Task: Every line in the records below between the one holding "unfold reconciled. rewrite Hb. simpl." and the one holding "Proof. simpl. destruct (Req_dec_T 2", inclusive, is to be set down exactly; all other lines are to be left out.

Data listing:
Lemma malformed_message_discarded_witness :
  malformed (Ok notSharks) = true ∧
  console (fst (onmessage sample_StringToNumber sample_ObjectToNumber App_props
                  (Ok notSharks) (mounted App_props))) =
  console (mounted App_props) ++ diagnostics (Ok notSharks).
Proof.
  split; [reflexivity|].
  apply (malformed_message_discarded sample_StringToNumber sample_ObjectToNumber App_props
           (Ok notSharks) (mounted App_props)).
  reflexivity.
Defined.

(** C3 fails as stated: [{"notSharks":[]}] is malformed and the handler
    returns at its guard without logging anything. *)
Lemma notSharks_logs_nothing :
  malformed (Ok notSharks) = true ∧
  length (console (fst (onmessage sample_StringToNumber sample_ObjectToNumber App_props
                          (Ok notSharks) (mounted App_props)))) ≠
  length (console (mounted App_props)) + 1.
Proof. split; [reflexivity|]. simpl. lia. Qed.

Lemma batch_stops_at_first_throw_witness :
  destructure no_position = Throw TypeError ∧
  onmessage sample_StringToNumber sample_ObjectToNumber App_props
    (Ok (JObject [("sharks", JArray ((SharkData_value <$> [shark_a]) ++ no_position :: []))]))
    (mounted App_props) =
  (set_console (console (mounted App_props) ++ [LogParseFailure TypeError])
     (fst (onmessage sample_StringToNumber sample_ObjectToNumber App_props
             (batch_message [shark_a]) (mounted App_props))), Ok tt).
Proof.
  split; [reflexivity|].
  apply (batch_stops_at_first_throw sample_StringToNumber sample_ObjectToNumber App_props
           [shark_a] no_position [] TypeError (mounted App_props)).
  reflexivity.
Defined.

(** C4 fails as stated: of the batch [[shark_a, no_position]] the first
    record takes effect (a marker appears under key 0, so the tracked state
    is not the one before the batch) and the second does not (nothing is
    tracked under key 1). *)
Lemma batch_applied_in_part :
  sharkMarkersRef (mounted App_props) !! 0 = None ∧
  is_Some
    (sharkMarkersRef
       (fst (onmessage sample_StringToNumber sample_ObjectToNumber App_props
               (Ok (JObject [("sharks", JArray [SharkData_value shark_a; no_position])]))
               (mounted App_props))) !! 0) ∧
  sharkMarkersRef
    (fst (onmessage sample_StringToNumber sample_ObjectToNumber App_props
            (Ok (JObject [("sharks", JArray [SharkData_value shark_a; no_position])]))
            (mounted App_props))) !! 1 = None ∧
  console
    (fst (onmessage sample_StringToNumber sample_ObjectToNumber App_props
            (Ok (JObject [("sharks", JArray [SharkData_value shark_a; no_position])]))
            (mounted App_props))) = [LogParseFailure TypeError].
Proof.
  pose proof (batch_stops_at_first_throw sample_StringToNumber sample_ObjectToNumber App_props
                [shark_a] no_position [] TypeError (mounted App_props) eq_refl) as H.
  simpl in H. rewrite H. simpl.
  rewrite !onmessage_batch_lookup. simpl.
  split; [done|]. split; [by eauto|]. done.
Qed.

Lemma tracked_set_never_shrinks_witness :
  is_Some (sharkMarkersRef one_marker !! 0) ∧
  is_Some (sharkMarkersRef
             (run sample_StringToNumber sample_ObjectToNumber App_props
                [WsMessage (batch_message []); ZoomEnd (Num 4); WsMessage (Ok notSharks)]
                one_marker) !! 0).
Proof.
  assert (is_Some (sharkMarkersRef one_marker !! 0)) as Htracked.
  { simpl. rewrite lookup_singleton_eq. eauto. }
  split; [exact Htracked|].
  apply (proj1 (tracked_set_never_shrinks sample_StringToNumber sample_ObjectToNumber
                  App_props)).
  exact Htracked.
Defined.

Lemma update_keeps_size_witness :
  sharkMarkersRef one_marker !! 0 =
    Some (new_Marker (coordinates_of shark_a) (Num 10) (Num 0)) ∧
  ∃ m', sharkMarkersRef
          (fst (onmessage sample_StringToNumber sample_ObjectToNumber App_props
                  (batch_message [shark_b]) one_marker)) !! 0 = Some m' ∧
        markerWidth m' = Num 10 ∧ markerHeight m' = Num 10.
Proof.
  assert (sharkMarkersRef one_marker !! 0 =
          Some (new_Marker (coordinates_of shark_a) (Num 10) (Num 0))) as Htracked.
  { simpl. apply lookup_singleton_eq. }
  split; [exact Htracked|].
  apply (update_keeps_size sample_StringToNumber sample_ObjectToNumber App_props
           (batch_message [shark_b]) one_marker 0 _ Htracked).
Defined.

Lemma created_at_zoom_zero_gets_default_size_witness :
  zoom_prop App_props = None ∧
  mapRef (set_mapRef (Some (Num 0)) (mounted App_props)) = Some (Num 0) ∧
  sharkMarkersRef (set_mapRef (Some (Num 0)) (mounted App_props)) !! 0 = None ∧
  [shark_a] !! 0 = Some shark_a ∧
  ∃ m, sharkMarkersRef
         (fst (onmessage sample_StringToNumber sample_ObjectToNumber App_props
                 (batch_message [shark_a])
                 (set_mapRef (Some (Num 0)) (mounted App_props)))) !! 0 = Some m ∧
       markerWidth m = getMarkerSize (Num 2) ∧
       markerHeight m = getMarkerSize (Num 2) ∧
       getMarkerSize (Num 2) = Num 10 ∧
       getMarkerSize (Num 0) ≠ Num 10.
Proof.
  split; [reflexivity|]. split; [reflexivity|]. split; [reflexivity|].
  split; [reflexivity|].
  apply (created_at_zoom_zero_gets_default_size
           sample_StringToNumber sample_ObjectToNumber App_props
           [shark_a] (set_mapRef (Some (Num 0)) (mounted App_props)) 0 shark_a);
    [reflexivity|left; reflexivity|reflexivity|reflexivity].
Defined.

(** ** The scenarios of the specification *)

(** At zoom 2 the batch [[shark_a]] creates exactly one marker, at (1, 2)
    with rotation 0 and the base size; the batch [[shark_b]] then moves that
    marker to (5, 5) and turns it to 90 degrees, its size unchanged. *)
Lemma scenario_create_then_update :
  let handled := run sample_StringToNumber sample_ObjectToNumber App_props in
  let st1 := handled [WsMessage (batch_message [shark_a])] (mounted App_props) in
  let st2 := handled [WsMessage (batch_message [shark_b])] st1 in
  sharkMarkersRef st1 =
    {[0 := new_Marker (JNumber (Num 1), JNumber (Num 2)) (Num 10) (Num 0)]} ∧
  vectorLayerRef st1 = Some [0] ∧
  sharkMarkersRef st2 =
    {[0 := new_Marker (JNumber (Num 5), JNumber (Num 5)) (Num 10) (Num 90)]} ∧
  vectorLayerRef st2 = Some [0].
Proof.
  assert (creation_size App_props (mounted App_props) = Num 10) as Hsize.
  { unfold creation_size. change (mapRef (mounted App_props)) with (Some (Num 2)).
    change (zoom App_props) with (Num 2).
    rewrite getZoom_or_nonzero by lra. apply getMarkerSize_reference. }
  assert (rotation_of shark_a = Num 0) as Ha.
  { unfold rotation_of. simpl. f_equal. field. apply PI_neq0. }
  assert (rotation_of shark_b = Num 90) as Hb.
  { unfold rotation_of. simpl. f_equal. field. apply PI_neq0. }
  cbn zeta. unfold run. simpl fold_left.
  rewrite !onmessage_batch.
  cbn [fst apply_batch_from].
  unfold apply_shark at 2. simpl sharkMarkersRef at 1.
  assert (apply_shark (creation_size App_props (mounted App_props)) 0 shark_a
            (mounted App_props) =
          {| mapRef := Some (Num 2); vectorLayerRef := Some [0];
             sharkMarkersRef :=
               {[0 := new_Marker (JNumber (Num 1), JNumber (Num 2)) (Num 10) (Num 0)]};
             console := [] |}) as ->.
  { unfold apply_shark. simpl sharkMarkersRef. rewrite lookup_empty.
    unfold set_vectorLayerRef, set_sharkMarkersRef, reconciled. simpl.
    by rewrite Hsize, Ha, insert_empty. }
  split; [done|]. split; [done|].
  unfold apply_shark. simpl sharkMarkersRef. rewrite lookup_singleton_eq.
  unfold reconciled. rewrite Hb. simpl.
  by rewrite insert_singleton_eq.
Qed.

(** A zoom change from 2 to 4 scales every tracked marker to
    [baseSize * 1.3^2]. *)
Lemma scenario_zoom_2_to_4 :
  mapRef one_marker = Some (Num 2) ∧
  getMarkerSize (Num 4) = Num (10 * (1.3 * 1.3)) ∧
  sharkMarkersRef
    (fst (handle sample_StringToNumber sample_ObjectToNumber App_props
            (ZoomEnd (Num 4)) one_marker)) =
  updateSymbol_size (Num (10 * (1.3 * 1.3))) <$> sharkMarkersRef one_marker.
Proof.
  assert (getMarkerSize (Num 4) = Num (10 * (1.3 * 1.3))) as Hsize.
  { rewrite getMarkerSize_Num. unfold sizeFn. f_equal. f_equal.
    replace (4 - 2)%R with (INR 2) by (simpl; lra).
    rewrite Rpower_pow by lra. simpl. lra. }
  split; [done|]. split; [done|].
  rewrite handle_ZoomEnd. simpl. by rewrite Hsize.
Qed.


(** ** The component as [App] renders it *)

Lemma last_zoom_no_zoom (z : number) (evs : list event) :
  forallb no_zoom evs = true → last_zoom z evs = z.
Proof.
  revert z. induction evs as [|ev evs IH]; intros z Hevs; [done|].
  simpl in Hevs. apply andb_prop in Hevs as [Hev Hevs].
  destruct ev; try done; by apply IH.
Qed.

Lemma no_zoom_truthy (evs : list event) :
  forallb no_zoom evs = true → forallb zoom_truthy evs = true.
Proof.
  induction evs as [|ev evs IH]; intros Hevs; [done|].
  simpl in *. apply andb_prop in Hevs as [Hev Hevs].
  rewrite (IH Hevs). by destruct ev.
Qed.

Lemma number_truthy_2 : number_truthy (Num 2) = true.
Proof. simpl. destruct (Req_dec_T 2 0) as [H|H]; [lra|reflexivity]. Defined.

(** X16. [App] renders the component without props, so the map starts at
    zoom 2: until the first zoom change every tracked marker is 10 by 10,
    whatever messages arrive. *)
Theorem App_markers_are_10_until_zoom
    (StringToNumber : string → number) (ObjectToNumber : jsval → result number)
    (evs : list event) :
  forallb no_zoom evs = true →
  mapRef (run StringToNumber ObjectToNumber App_props evs (mounted App_props)) =
    Some (Num 2) ∧
  all_markers (λ m, markerWidth m = Num 10 ∧ markerHeight m = Num 10)
    (run StringToNumber ObjectToNumber App_props evs (mounted App_props)).
Proof.
  intros Hevs.
  pose proof (run_sizes_follow_zoom StringToNumber ObjectToNumber App_props
                evs (mounted App_props) (Num 2) eq_refl number_truthy_2
                (no_zoom_truthy evs Hevs)) as Hrun.
  rewrite (last_zoom_no_zoom _ _ Hevs), getMarkerSize_reference in Hrun.
  apply Hrun. intros k m. simpl. by rewrite lookup_empty.
Qed.

(** ** The further properties at concrete inputs *)

Lemma updateAllMarkerSizes_resizes_witness :
  mapRef one_marker = Some (Num 2) ∧
  dom (sharkMarkersRef (fst (updateAllMarkerSizes one_marker))) =
  dom (sharkMarkersRef one_marker).
Proof.
  split; [reflexivity|].
  apply (updateAllMarkerSizes_resizes one_marker (Num 2)).
  reflexivity.
Defined.

Lemma number_truthy_4 : number_truthy (Num 4) = true.
Proof. simpl. destruct (Req_dec_T 4 0) as [H|H]; [lra|reflexivity]. Defined.

Lemma sizes_follow_zoom_witness :
  number_truthy (zoom App_props) = true ∧
  forallb zoom_truthy
    [WsMessage (batch_message [shark_a]); ZoomEnd (Num 4);
     WsMessage (batch_message [shark_a; shark_b])] = true ∧
  mapRef (run sample_StringToNumber sample_ObjectToNumber App_props
            [WsMessage (batch_message [shark_a]); ZoomEnd (Num 4);
             WsMessage (batch_message [shark_a; shark_b])]
            (mounted App_props)) = Some (Num 4).
Proof.
  assert (forallb zoom_truthy
            [WsMessage (batch_message [shark_a]); ZoomEnd (Num 4);
             WsMessage (batch_message [shark_a; shark_b])] = true) as Hevs.
  { unfold forallb, zoom_truthy. rewrite number_truthy_4. reflexivity. }
  split; [exact number_truthy_2|]. split; [exact Hevs|].
  apply (sizes_follow_zoom sample_StringToNumber sample_ObjectToNumber App_props
           _ number_truthy_2 Hevs).
Defined.
#[global] Instance Preference_model : BaseModel Preference := {
  model_dump p :=
    <["energy" := dump_opt_str (Preference.energy p)]>
    (<["preferred_nature" := dump_opt_str (Preference.preferred_nature p)]>
    (<["budget" := dump_opt_float (Preference.budget p)]>
    (<["duration" := dump_opt_int (Preference.duration p)]>
    (<["goals" := dump_opt_str (Preference.goals p)]> ∅))));
  field_errors _ := []
}.

(** The outcome of an endpoint whose body is a model: the request is
    rejected by schema validation, before the handler is entered, or the
    handler runs on the validated model. *)
Inductive reply (A : Type) : Type :=
| Rejected (errors : list field_error)
| Handled (p : prog A).

Arguments Rejected {A} errors.
Arguments Handled {A} p.

Definition endpoint {T A} `{BaseModel T} (handler : T -> prog A) (body : T)
  : reply A :=
  match field_errors body with
  | [] => Handled (handler body)
  | errors => Rejected errors
  end.

(** ** [main.py]: the create and list handlers *)

(** [{"id": _id, "status": "created"}]. *)
Definition created (_id : string) : document :=
  <["id" := VStr _id]> (<["status" := VStr "created"]> ∅).

Definition create_host (host : Host) : prog document :=
  try_except
    (_id ← create_document "host" (model_dump host);
     mret (created _id))
    server_error.

Definition list_hosts : prog (list document) :=
  try_except (get_documents "host" ∅ None) server_error.

Definition create_location (location : Location) : prog document :=
  try_except
    (_id ← create_document "location" (model_dump location);
     mret (created _id))
    server_error.

Definition list_locations : prog (list document) :=
  try_except (get_documents "location" ∅ None) server_error.

Definition create_retreat (retreat : Retreat) : prog document :=
  try_except
    (_id ← create_document "retreat" (model_dump retreat);
     mret (created _id))
    server_error.

Definition list_retreats (nature_type : option string)
  : prog (list document) :=
  try_except
    (let filter_q : filter :=
       if truthy_str nature_type
       then {[ "nature_type" := Exact (dump_opt_str nature_type) ]}
       else ∅ in
     get_documents "retreat" filter_q None)
    server_error.

Definition create_message (message : Message) : prog document :=
  try_except
    (_id ← create_document "message" (model_dump message);
     mret (created _id))
    server_error.

Definition list_messages (topic : option string) : prog (list document) :=
  try_except
    (let filter_q : filter :=
       if truthy_str topic
       then {[ "topic" := Exact (dump_opt_str topic) ]}
       else ∅ in
     get_documents "message" filter_q None)
    server_error.

(** ** [main.py]: recommendation and quiz *)

Module QuizInput.
Record QuizInput : Type := {
  energy : option string;
  preferred_nature : option string;
  budget : option spec_float;
  duration : option Z;
  goals : option string
}.
End QuizInput.
Abbreviation QuizInput := QuizInput.QuizInput.

#[global] Instance QuizInput_model : BaseModel QuizInput := {
  model_dump p :=
    <["energy" := dump_opt_str (QuizInput.energy p)]>
    (<["preferred_nature" := dump_opt_str (QuizInput.preferred_nature p)]>
    (<["budget" := dump_opt_float (QuizInput.budget p)]>
    (<["duration" := dump_opt_int (QuizInput.duration p)]>
    (<["goals" := dump_opt_str (QuizInput.goals p)]> ∅))));
  field_errors _ := []
}.

(** [{"matches": retreats, "spirit_message": spirit_note}]. *)
Record recommendation : Type := Recommendation {
  matches : list document;
  spirit_message : string
}.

Solved problem:
  unfold reconciled. rewrite Hb. simpl.
  by rewrite insert_singleton_eq.
Qed.

(** A zoom change from 2 to 4 scales every tracked marker to
    [baseSize * 1.3^2]. *)
Lemma scenario_zoom_2_to_4 :
  mapRef one_marker = Some (Num 2) ∧
  getMarkerSize (Num 4) = Num (10 * (1.3 * 1.3)) ∧
  sharkMarkersRef
    (fst (handle sample_StringToNumber sample_ObjectToNumber App_props
            (ZoomEnd (Num 4)) one_marker)) =
  updateSymbol_size (Num (10 * (1.3 * 1.3))) <$> sharkMarkersRef one_marker.
Proof.
  assert (getMarkerSize (Num 4) = Num (10 * (1.3 * 1.3))) as Hsize.
  { rewrite getMarkerSize_Num. unfold sizeFn. f_equal. f_equal.
    replace (4 - 2)%R with (INR 2) by (simpl; lra).
    rewrite Rpower_pow by lra. simpl. lra. }
  split; [done|]. split; [done|].
  rewrite handle_ZoomEnd. simpl. by rewrite Hsize.
Qed.


(** ** The component as [App] renders it *)

Lemma last_zoom_no_zoom (z : number) (evs : list event) :
  forallb no_zoom evs = true → last_zoom z evs = z.
Proof.
  revert z. induction evs as [|ev evs IH]; intros z Hevs; [done|].
  simpl in Hevs. apply andb_prop in Hevs as [Hev Hevs].
  destruct ev; try done; by apply IH.
Qed.

Lemma no_zoom_truthy (evs : list event) :
  forallb no_zoom evs = true → forallb zoom_truthy evs = true.
Proof.
  induction evs as [|ev evs IH]; intros Hevs; [done|].
  simpl in *. apply andb_prop in Hevs as [Hev Hevs].
  rewrite (IH Hevs). by destruct ev.
Qed.

Lemma number_truthy_2 : number_truthy (Num 2) = true.
Proof. simpl. destruct (Req_dec_T 2 0) as [H|H]; [lra|reflexivity]. Defined.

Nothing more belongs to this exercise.